▸ What you should do
Restrict the output to the lines below starting at the one that contains "response type, they" and ending at the one that contains "From stdpp Require", and restate them word for word, both ends included.
★ ★ ★ ★
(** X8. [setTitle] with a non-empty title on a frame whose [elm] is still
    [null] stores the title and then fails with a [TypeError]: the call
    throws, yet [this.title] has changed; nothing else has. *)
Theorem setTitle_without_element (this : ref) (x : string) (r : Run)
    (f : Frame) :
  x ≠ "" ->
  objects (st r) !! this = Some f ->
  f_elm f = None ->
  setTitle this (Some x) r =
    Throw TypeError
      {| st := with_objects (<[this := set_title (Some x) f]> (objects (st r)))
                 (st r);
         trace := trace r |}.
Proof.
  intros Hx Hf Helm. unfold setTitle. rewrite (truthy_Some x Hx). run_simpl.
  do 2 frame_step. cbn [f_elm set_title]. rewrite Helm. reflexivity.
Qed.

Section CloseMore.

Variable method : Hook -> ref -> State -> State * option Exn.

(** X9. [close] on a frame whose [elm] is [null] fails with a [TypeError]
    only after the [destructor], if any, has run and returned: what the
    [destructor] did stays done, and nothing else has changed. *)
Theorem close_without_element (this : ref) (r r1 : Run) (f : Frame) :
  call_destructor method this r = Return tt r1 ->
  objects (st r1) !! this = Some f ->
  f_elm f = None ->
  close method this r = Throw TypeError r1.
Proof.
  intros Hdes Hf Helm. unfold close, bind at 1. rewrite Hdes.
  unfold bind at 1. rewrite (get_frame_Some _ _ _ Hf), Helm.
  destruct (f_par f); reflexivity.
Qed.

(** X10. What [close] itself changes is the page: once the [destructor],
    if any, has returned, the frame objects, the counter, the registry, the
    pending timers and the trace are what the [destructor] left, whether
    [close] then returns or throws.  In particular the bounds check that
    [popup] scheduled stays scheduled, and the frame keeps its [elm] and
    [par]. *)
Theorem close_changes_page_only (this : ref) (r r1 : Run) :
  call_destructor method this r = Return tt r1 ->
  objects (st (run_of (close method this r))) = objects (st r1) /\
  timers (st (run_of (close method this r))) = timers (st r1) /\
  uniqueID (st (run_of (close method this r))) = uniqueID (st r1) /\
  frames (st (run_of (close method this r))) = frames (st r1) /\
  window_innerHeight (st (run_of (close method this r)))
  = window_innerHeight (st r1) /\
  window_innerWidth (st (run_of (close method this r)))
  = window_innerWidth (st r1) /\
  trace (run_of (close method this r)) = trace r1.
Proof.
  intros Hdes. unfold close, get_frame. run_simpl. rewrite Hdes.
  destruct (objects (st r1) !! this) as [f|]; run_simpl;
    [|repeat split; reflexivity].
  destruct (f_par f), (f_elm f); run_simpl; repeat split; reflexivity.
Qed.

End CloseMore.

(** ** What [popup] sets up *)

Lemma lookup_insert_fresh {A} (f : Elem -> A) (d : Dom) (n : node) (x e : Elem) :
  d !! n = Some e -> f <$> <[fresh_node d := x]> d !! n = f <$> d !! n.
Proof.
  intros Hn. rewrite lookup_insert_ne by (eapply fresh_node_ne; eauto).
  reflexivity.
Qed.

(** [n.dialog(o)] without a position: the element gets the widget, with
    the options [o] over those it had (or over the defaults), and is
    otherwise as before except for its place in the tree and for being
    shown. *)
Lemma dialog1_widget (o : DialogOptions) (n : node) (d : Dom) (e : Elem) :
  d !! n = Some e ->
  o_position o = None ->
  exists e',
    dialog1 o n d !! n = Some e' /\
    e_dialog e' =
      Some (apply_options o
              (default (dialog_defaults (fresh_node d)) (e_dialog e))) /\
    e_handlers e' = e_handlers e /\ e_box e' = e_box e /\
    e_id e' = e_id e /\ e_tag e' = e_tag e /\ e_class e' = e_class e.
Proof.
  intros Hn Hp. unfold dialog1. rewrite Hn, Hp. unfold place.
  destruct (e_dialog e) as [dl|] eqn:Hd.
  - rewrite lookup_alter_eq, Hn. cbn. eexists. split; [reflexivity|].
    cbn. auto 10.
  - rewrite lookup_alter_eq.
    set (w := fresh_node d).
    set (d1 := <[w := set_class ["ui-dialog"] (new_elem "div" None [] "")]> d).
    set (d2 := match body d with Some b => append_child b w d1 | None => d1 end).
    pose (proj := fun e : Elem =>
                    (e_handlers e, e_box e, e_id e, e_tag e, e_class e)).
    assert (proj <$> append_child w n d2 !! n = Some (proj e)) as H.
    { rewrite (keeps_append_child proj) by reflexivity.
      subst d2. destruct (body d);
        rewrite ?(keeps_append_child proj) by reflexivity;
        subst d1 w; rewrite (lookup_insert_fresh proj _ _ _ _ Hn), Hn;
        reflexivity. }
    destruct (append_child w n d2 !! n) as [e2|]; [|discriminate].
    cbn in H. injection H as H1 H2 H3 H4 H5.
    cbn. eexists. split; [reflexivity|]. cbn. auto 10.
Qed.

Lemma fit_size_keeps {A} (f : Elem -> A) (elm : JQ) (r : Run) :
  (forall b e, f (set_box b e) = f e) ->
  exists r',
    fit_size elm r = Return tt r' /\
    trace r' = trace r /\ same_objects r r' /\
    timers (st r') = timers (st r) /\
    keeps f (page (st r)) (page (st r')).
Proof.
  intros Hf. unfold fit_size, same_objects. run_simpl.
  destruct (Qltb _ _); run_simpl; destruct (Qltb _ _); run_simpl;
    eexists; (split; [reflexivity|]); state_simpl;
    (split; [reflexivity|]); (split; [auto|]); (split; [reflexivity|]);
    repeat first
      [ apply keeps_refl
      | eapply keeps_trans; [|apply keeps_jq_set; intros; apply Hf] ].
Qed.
★ ★ ★ ★
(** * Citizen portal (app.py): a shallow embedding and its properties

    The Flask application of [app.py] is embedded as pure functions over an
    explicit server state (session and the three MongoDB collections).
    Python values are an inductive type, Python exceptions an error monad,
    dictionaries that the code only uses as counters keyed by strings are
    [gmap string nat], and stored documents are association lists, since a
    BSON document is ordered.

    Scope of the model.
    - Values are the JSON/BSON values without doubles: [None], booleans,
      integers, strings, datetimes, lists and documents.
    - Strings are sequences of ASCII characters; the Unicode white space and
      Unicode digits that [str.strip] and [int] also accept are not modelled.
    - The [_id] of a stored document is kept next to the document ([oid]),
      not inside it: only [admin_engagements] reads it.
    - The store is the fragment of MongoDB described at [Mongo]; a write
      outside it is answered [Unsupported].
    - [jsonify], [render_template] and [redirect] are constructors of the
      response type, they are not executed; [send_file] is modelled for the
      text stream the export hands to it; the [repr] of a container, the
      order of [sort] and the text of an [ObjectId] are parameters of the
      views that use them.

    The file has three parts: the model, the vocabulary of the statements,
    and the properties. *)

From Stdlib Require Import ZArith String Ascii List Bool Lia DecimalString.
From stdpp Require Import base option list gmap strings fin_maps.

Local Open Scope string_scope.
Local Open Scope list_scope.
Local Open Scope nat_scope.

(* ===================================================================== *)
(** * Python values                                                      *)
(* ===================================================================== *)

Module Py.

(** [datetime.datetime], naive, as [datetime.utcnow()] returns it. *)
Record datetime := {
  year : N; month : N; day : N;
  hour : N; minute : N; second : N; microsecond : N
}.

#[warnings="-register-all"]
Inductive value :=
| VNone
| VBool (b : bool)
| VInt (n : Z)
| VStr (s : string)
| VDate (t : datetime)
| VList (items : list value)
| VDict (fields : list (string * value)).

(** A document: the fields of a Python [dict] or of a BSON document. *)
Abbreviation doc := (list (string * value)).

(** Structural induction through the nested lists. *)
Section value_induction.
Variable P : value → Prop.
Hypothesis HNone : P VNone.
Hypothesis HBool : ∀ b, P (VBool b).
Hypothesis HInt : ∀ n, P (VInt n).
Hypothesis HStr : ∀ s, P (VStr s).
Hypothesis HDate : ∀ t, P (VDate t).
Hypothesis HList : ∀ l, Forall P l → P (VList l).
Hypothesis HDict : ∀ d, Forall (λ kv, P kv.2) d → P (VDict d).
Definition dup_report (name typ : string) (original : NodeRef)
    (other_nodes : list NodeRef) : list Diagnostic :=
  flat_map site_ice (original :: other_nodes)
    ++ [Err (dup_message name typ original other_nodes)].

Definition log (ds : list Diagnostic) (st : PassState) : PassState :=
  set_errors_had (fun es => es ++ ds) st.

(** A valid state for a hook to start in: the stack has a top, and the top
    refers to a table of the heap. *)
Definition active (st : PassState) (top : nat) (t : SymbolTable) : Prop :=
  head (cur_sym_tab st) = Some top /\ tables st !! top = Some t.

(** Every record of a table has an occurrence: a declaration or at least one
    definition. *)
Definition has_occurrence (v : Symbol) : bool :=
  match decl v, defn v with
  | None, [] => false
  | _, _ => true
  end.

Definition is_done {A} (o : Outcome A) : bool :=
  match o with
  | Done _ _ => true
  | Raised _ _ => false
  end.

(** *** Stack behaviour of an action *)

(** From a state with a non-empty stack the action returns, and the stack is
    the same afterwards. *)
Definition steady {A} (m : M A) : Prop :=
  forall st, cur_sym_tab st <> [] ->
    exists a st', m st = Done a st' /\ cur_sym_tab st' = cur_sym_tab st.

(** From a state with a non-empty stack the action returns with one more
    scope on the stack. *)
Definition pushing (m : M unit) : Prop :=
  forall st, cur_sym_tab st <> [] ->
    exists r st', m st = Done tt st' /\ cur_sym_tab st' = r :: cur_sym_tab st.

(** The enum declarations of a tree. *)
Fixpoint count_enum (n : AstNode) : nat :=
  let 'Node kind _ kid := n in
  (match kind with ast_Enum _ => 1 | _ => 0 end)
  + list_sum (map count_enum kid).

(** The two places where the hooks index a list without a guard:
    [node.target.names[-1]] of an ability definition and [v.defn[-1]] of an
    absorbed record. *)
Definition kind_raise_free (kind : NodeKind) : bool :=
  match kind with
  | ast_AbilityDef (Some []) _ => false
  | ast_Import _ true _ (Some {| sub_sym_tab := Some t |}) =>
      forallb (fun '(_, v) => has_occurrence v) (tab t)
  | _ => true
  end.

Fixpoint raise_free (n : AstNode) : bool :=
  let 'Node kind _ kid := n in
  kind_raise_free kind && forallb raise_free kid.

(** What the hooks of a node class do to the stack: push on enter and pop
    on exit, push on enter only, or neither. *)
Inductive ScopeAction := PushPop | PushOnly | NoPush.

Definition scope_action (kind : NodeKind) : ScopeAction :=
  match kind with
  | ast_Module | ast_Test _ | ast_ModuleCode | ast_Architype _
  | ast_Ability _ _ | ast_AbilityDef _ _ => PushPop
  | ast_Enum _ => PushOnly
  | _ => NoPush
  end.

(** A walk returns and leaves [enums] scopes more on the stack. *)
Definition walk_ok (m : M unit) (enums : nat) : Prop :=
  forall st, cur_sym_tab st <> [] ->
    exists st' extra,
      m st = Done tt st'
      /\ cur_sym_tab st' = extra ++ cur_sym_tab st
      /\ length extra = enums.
★ ★ ★ ★
▸ Final answer
      response type, they are not executed; [send_file] is modelled for the
      text stream the export hands to it; the [repr] of a container, the
      order of [sort] and the text of an [ObjectId] are parameters of the
      views that use them.

    The file has three parts: the model, the vocabulary of the statements,
    and the properties. *)

From Stdlib Require Import ZArith String Ascii List Bool Lia DecimalString.
From stdpp Require Import base option list gmap strings fin_maps.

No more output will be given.